Are you ready to be surprised? Let’s talk about the traditional Chinese dish “centenary egg” (sometimes also called the millennium).

What is it?

A hundred-year or thousand-year-old egg is a canned product. Traditionally, duck is taken, but an alternative can be found and use chicken, goose, quail or turkey eggs and aged in a mixture of clay, ash, salt, lime and rice husks. Of course, eggs have not been cooked for a thousand or even a hundred years.
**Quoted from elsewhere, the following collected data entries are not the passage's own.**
(* ===== verification/FloppyEnds.v ===== *)
(** * The floppy driver always ends

    Whatever the controller answers, the driver comes back from every request,
    interrupt and timer: [do_fd_request] is entered again by one of its own
    steps only to start a reset. *)

From S2P Require Import Prelude Ports Blk Sched Floppy DList Requests.

(** ** The timers *)

(** the timers [l] are linked from [next_timer] on, and in use *)
Record timing (l : list nat) (t : timers) : Prop := {
  ti_length : length (timer_list t) = TIME_REQUESTS;
  ti_chain : chain tm_next (timer_list t) (next_timer t) l;
  ti_used i x : i ∈ l → timer_list t !! i = Some x → tm_fn x ≠ None
}.

Lemma ends_the_timer i (Q : timer → timers → Prop) t :
  (∀ x, timer_list t !! i = Some x → Q x t) → ends (the_timer i) Q t.
Proof. unfold ends, the_timer. destruct (timer_list t !! i); cbn; auto. Qed.
Lemma ends_upd_timer i f (Q : unit → timers → Prop) t :
  (∀ x, timer_list t !! i = Some x → Q tt (set_timer_list (<[i := f x]> (timer_list t)) t)) → ends (upd_timer i f) Q t.
Proof. unfold ends, upd_timer. destruct (timer_list t !! i); cbn; auto. Qed.

Lemma timing_upd l t i x x' : timing l t → timer_list t !! i = Some x → tm_next x' = tm_next x →
  tm_fn x' ≠ None → timing l (set_timer_list (<[i := x']> (timer_list t)) t).
Proof.
  intros [Hlen Hc Hu] Hi Hn Hf. constructor; cbn; [by rewrite length_insert|by eapply chain_insert|].
  intros j y Hj. destruct (decide (j = i)) as [->|Hne].
  - rewrite list_lookup_insert_eq by (by eapply lookup_lt_Some). congruence.
  - rewrite list_lookup_insert_ne by done. by apply Hu.
Qed.

Lemma timer_sift_ends fuel p l ls t : timing ls t → chain tm_next (timer_list t) (Some p) (p :: l) →
  (∀ i, i ∈ p :: l → i ∈ ls) → (length l < fuel)%nat → ends (timer_sift fuel p) (λ _ t', timing ls t') t.
Proof.
  revert p l t. induction fuel as [|fuel IH]; intros p l t Ht Hc Hin Hf; [lia|]. cbn [timer_sift].
  pose proof (chain_NoDup _ _ _ Hc) as Hnd.
  destruct Hc as (_ & x & Hx & Hc). ends_step. apply ends_the_timer. intros x' Hx'.
  assert (x' = x) as -> by congruence. destruct l as [|n l]; cbn in Hc.
  { rewrite Hc. by ends_step. }
  destruct Hc as (-> & y & Hy & Hc). ends_step. apply ends_the_timer. intros y' Hy'.
  assert (y' = y) as -> by congruence. destruct (_ <? _); [|by ends_step].
  assert (Hne : n ≠ p) by (intros ->; apply NoDup_cons in Hnd as [Hp _]; set_solver).
  ends_step. apply ends_upd_timer. intros x' Hx''. assert (x' = x) as -> by congruence.
  ends_step. apply ends_upd_timer. cbn [timer_list set_timer_list]. intros y' Hy''.
  rewrite list_lookup_insert_ne in Hy'' by done. assert (y' = y) as -> by congruence.
  assert (Hxf : tm_fn x ≠ None) by (by apply (ti_used _ _ Ht p); [apply Hin; set_solver|]).
  assert (Hyf : tm_fn y ≠ None) by (by apply (ti_used _ _ Ht n); [apply Hin; set_solver|]).
  pose proof (timing_upd ls t p x (set_tm_fn (tm_fn y) (set_tm_jiffies (tm_jiffies y) x)) Ht Hx eq_refl Hyf) as H1.
  assert (Hy1 : timer_list (set_timer_list (<[p := set_tm_fn (tm_fn y) (set_tm_jiffies (tm_jiffies y) x)]> (timer_list t)) t) !! n = Some y)
    by (cbn; by rewrite list_lookup_insert_ne).
  apply (IH n l).
  - exact (timing_upd ls _ n y (set_tm_fn (tm_fn x) (set_tm_jiffies (s32 (tm_jiffies x - tm_jiffies y)) y)) H1 Hy1 eq_refl Hxf).
  - cbn [timer_list set_timer_list]. eapply (chain_insert _ _ _ n); [exact Hy1|done|]. eapply (chain_insert _ _ _ p); [exact Hx|done|].
    split; [done|]. by exists y.
  - intros i Hi. apply Hin. set_solver.
  - cbn in Hf. lia.
Qed.

Lemma add_timer_ends l t jiffies fn : timing l t → ends (add_timer jiffies (Some fn)) (λ _ t', ∃ l', timing l' t') t.
Proof.
  intros Ht. unfold add_timer. destruct (jiffies <=? 0).
  { exists l. destruct Ht. by constructor. }
  do 2 ends_step. destruct (find_idx _ _) as [p|] eqn:Hp; [|done]. apply find_idx_Some in Hp as (x & Hx & Hfx & _).
  assert (Hpl : p ∉ l) by (intros Hin; pose proof (ti_used _ _ Ht p x Hin Hx); by destruct (tm_fn x)).
  do 2 ends_step. ends_step. apply ends_upd_timer. intros x' Hx'. do 2 ends_step.
  destruct Ht as [Hlen Hc Hu]. cbn [set_timer_list timer_list next_timer set_next_timer].
  set (t1 := set_next_timer _ _). 
  assert (Hc1 : chain tm_next (timer_list t1) (Some p) (p :: l)).
  { split; [done|]. eexists. split; [cbn; apply list_lookup_insert_eq; by eapply lookup_lt_Some|]. by apply chain_insert_ne. }
  assert (Ht1 : timing (p :: l) t1).
  { constructor; [cbn; by rewrite length_insert|exact Hc1|]. intros i y Hi. cbn. destruct (decide (i = p)) as [->|Hne].
    - rewrite list_lookup_insert_eq by (by eapply lookup_lt_Some). by intros [= <-].
    - rewrite list_lookup_insert_ne by done. apply Hu. set_solver. }
  eapply ends_mono; [apply (timer_sift_ends _ p l (p :: l) t1)|]; [done|done|done| |].
  - assert (length l ≤ length (timer_list t))%nat by (by eapply chain_length). unfold TIME_REQUESTS in *. lia.
  - intros [] t' Ht'. by exists (p :: l).
Qed.

Lemma fire_timers_ends fuel l t : timing l t → (length l < fuel)%nat →
  ends (fire_timers fuel) (λ _ t', ∃ l', timing l' t') t.
Proof.
  revert l t. induction fuel as [|fuel IH]; intros l t Ht Hf; [lia|]. cbn [fire_timers]. do 2 ends_step.
  pose proof (ti_chain _ _ Ht) as Hc. pose proof (chain_NoDup _ _ _ Hc) as Hnd. destruct l as [|p l].
  { rewrite Hc. ends_step. by exists []. }
  destruct Hc as (-> & x & Hx & Hc). apply NoDup_cons in Hnd as [Hp _].
  ends_step. apply ends_the_timer. intros x' Hx'. assert (x' = x) as -> by congruence.
  destruct (_ <=? 0); [|ends_step; by exists (p :: l)].
  ends_step. apply ends_upd_timer. intros x' Hx''. assert (x' = x) as -> by congruence.
  do 2 ends_step. do 2 ends_step. unfold call. do 2 ends_step.
  apply (IH l); [|cbn in Hf; lia]. destruct Ht as [Hlen _ Hu].
  constructor; cbn; [by rewrite length_insert|by apply chain_insert_ne|].
  intros i y Hi. rewrite list_lookup_insert_ne by (by intros ->). apply Hu. by apply elem_of_cons; right.
Qed.
Lemma timer_tick_ends l t : timing l t → ends timer_tick (λ _ t', ∃ l', timing l' t') t.
Proof.
  intros Ht. unfold timer_tick. do 2 ends_step. pose proof (ti_chain _ _ Ht) as Hc.
  destruct l as [|p l]; [rewrite Hc; ends_step; by exists []|]. destruct Hc as (-> & x & Hx & _).
  ends_step. apply ends_upd_timer. intros x' Hx'. assert (x' = x) as -> by congruence.
  apply (fire_timers_ends _ (p :: l)).
  - assert (Hf : tm_fn x ≠ None) by (apply (ti_used _ _ Ht p); [by apply elem_of_cons; left|done]).
    exact (timing_upd _ _ p x (set_tm_jiffies (s32 (tm_jiffies x - 1)) x) Ht Hx eq_refl Hf).
  - destruct Ht as [Hlen Hc _]. pose proof (chain_length _ _ _ Hc). unfold TIME_REQUESTS in *. lia.
Qed.

(** ** The driver *)
Definition any_request (q : request) : Prop := True.
#[local] Instance any_request_prop : RequestProp any_request.
Proof. by split. Qed.

Section fd_ends.
Context {W : Type} `{Ports W} (buffer_addr : nat → Z) (tmp_addr : Z).
Abbreviation st := (fd_state W).
Implicit Types s : st.

(** the queue of requests is [l], and the list of timers is well formed *)
Definition fd_ok (l : list nat) s : Prop :=
  served any_request FLOPPY_MAJOR l (fd_blk s) ∧ ∃ ts, timing ts (fd_timers s).
Abbreviation fd_ends m s := (ends m (λ (_ : unit) s', ∃ l, fd_ok l s') s).

Lemma ends_on_part {X A} (get : st → X) (set : X → st → st) (m : M X A) (Q : A → st → Prop) s :
  ends m (λ a x, Q a (set x s)) (get s) → ends (on_part get set m) Q s.
Proof. unfold ends, on_part. by destruct (m (get s)). Qed.

(** *** Code that touches neither *)
Abbreviation fd_leaves := (leaves (λ s : st, (fd_blk s, fd_timers s))).

Lemma fd_leaves_inb port : fd_leaves (inb port).
Proof. intros s. unfold ends, inb. by destruct (port_inb _ _). Qed.
Lemma fd_leaves_outb v port : fd_leaves (outb v port).
Proof. done. Qed.
Lemma fd_leaves_read {A} (m : M blk A) : (∀ d, ends m (λ _ d', d' = d) d) → fd_leaves (on_blk m).
Proof.
  intros Hm s. apply ends_on_part. eapply ends_mono; [apply Hm|]. by intros a d ->.
Qed.
Lemma fd_leaves_the_bh i : fd_leaves (on_blk (the_bh i)).
Proof. apply fd_leaves_read. intros d. by apply ends_the_bh. Qed.
Lemma fd_leaves_the_req i : fd_leaves (on_blk (the_req i)).
Proof. apply fd_leaves_read. intros d. by apply ends_the_req. Qed.
Lemma fd_leaves_get_current m : fd_leaves (on_blk (get_current m)).
Proof. apply fd_leaves_read. intros d. by apply ends_get_current. Qed.
#[local] Hint Resolve fd_leaves_inb fd_leaves_outb fd_leaves_the_bh fd_leaves_the_req fd_leaves_get_current : leaves.

Lemma fd_leaves_on_motor {A} (m : M floppy A) : (∀ x, ends m (λ _ _, True) x) → fd_leaves (on_motor m).
Proof.
  intros Hm. unfold on_motor. leaves. intros s. apply ends_on_part. eapply ends_mono; [apply Hm|done].
Qed.
Lemma fd_leaves_off nr : fd_leaves (on_motor (floppy_off nr)).
Proof. by apply fd_leaves_on_motor. Qed.
Lemma ticks_ends nr x : ends (ticks_to_floppy_on nr) (λ _ _, True) x.
Proof. unfold ticks_to_floppy_on. ends_steps; done. Qed.
Lemma fd_leaves_ticks nr : fd_leaves (on_motor (ticks_to_floppy_on nr)).
Proof. apply fd_leaves_on_motor, ticks_ends. Qed.
#[local] Hint Resolve fd_leaves_off fd_leaves_ticks : leaves.

Lemma fd_leaves_output_byte v : fd_leaves (output_byte v).
Proof.
  unfold output_byte. leaves. generalize (Z.to_nat 10000). intros n.
  induction n as [|n IH]; cbn [output_byte_loop]; leaves.
Qed.
Lemma fd_leaves_result : fd_leaves result.
Proof.
  unfold result. leaves. generalize 0 (Z.to_nat 10000). intros i n. revert i.
  induction n as [|n IH]; intros i; cbn [result_loop]; leaves.
Qed.
#[local] Hint Resolve fd_leaves_output_byte fd_leaves_result : leaves.
Lemma fd_leaves_the_current_req : fd_leaves the_current_req.
Proof. unfold the_current_req, CURRENT. leaves. Qed.
#[local] Hint Resolve fd_leaves_the_current_req : leaves.
Lemma fd_leaves_setup_DMA : fd_leaves (setup_DMA buffer_addr tmp_addr).
Proof. unfold setup_DMA, the_cur. leaves. Qed.
Lemma fd_leaves_reset_floppy : fd_leaves reset_floppy.
Proof. unfold reset_floppy, upd_cur. leaves. Qed.
Lemma fd_leaves_deselect : fd_leaves floppy_deselect.
Proof. unfold floppy_deselect, upd_motor. leaves. Qed.
Lemma fd_leaves_sense v : fd_leaves (sense v).
Proof. unfold sense, ST. leaves. Qed.
#[local] Hint Resolve fd_leaves_setup_DMA fd_leaves_reset_floppy fd_leaves_deselect fd_leaves_sense : leaves.

Lemma fd_ok_same l s s' : (fd_blk s', fd_timers s') = (fd_blk s, fd_timers s) → fd_ok l s → fd_ok l s'.
Proof. intros [= E1 E2]. unfold fd_ok. by rewrite E1, E2. Qed.
(** such code, in front of other code and at the end of it *)
Lemma fd_skip {A B} (m : M st A) (k : A → M st B) l Q s : fd_leaves m → fd_ok l s →
  (∀ a s', fd_ok l s' → ends (k a) Q s') → ends (m ≫= k) Q s.
Proof. intros Hm Hs Hk. apply (ends_leaves _ _ _ _ Hm). intros a s' E. apply Hk. exact (fd_ok_same _ _ _ E Hs). Qed.
Lemma fd_last m l s : fd_leaves m → fd_ok l s → fd_ends m s.
Proof. intros Hm Hs. eapply ends_mono; [apply Hm|]. intros a s' E. exists l. exact (fd_ok_same _ _ _ E Hs). Qed.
Usually they are kept for a couple of three months, the longest period is eight.

The coating of eggs dries and hardens over time, and chemical processes begin to take place inside.

As a result of the reaction, the protein acquires a jelly-like consistency and a deep amber color, and on its surface microscopic crystals form a pattern similar to frost on a window. It is believed that the larger and clearer the pattern, the better the quality of the egg. The yolk becomes dark gray and creamy with shades ranging from green to black.

CC BY 2.0 Image by tracyhunter from Hong Kong

Taste and smell are difficult to describe in words. It must be admitted that they have an extremely strong sulfuric smell, which not everyone likes. However, if you overpower yourself and put a piece of egg in your mouth, you will feel its strong salty taste, reminiscent of Brie cheese mixed with duck pate.

Thanks to their method of preparation, they contain much more protein, but less carbohydrates. A dream come true for athletes and healthy eating habits! Centennial eggs are rich in iron, selenium, phosphorus. The Chinese believe that their regular use normalizes blood pressure, improves vision and liver function.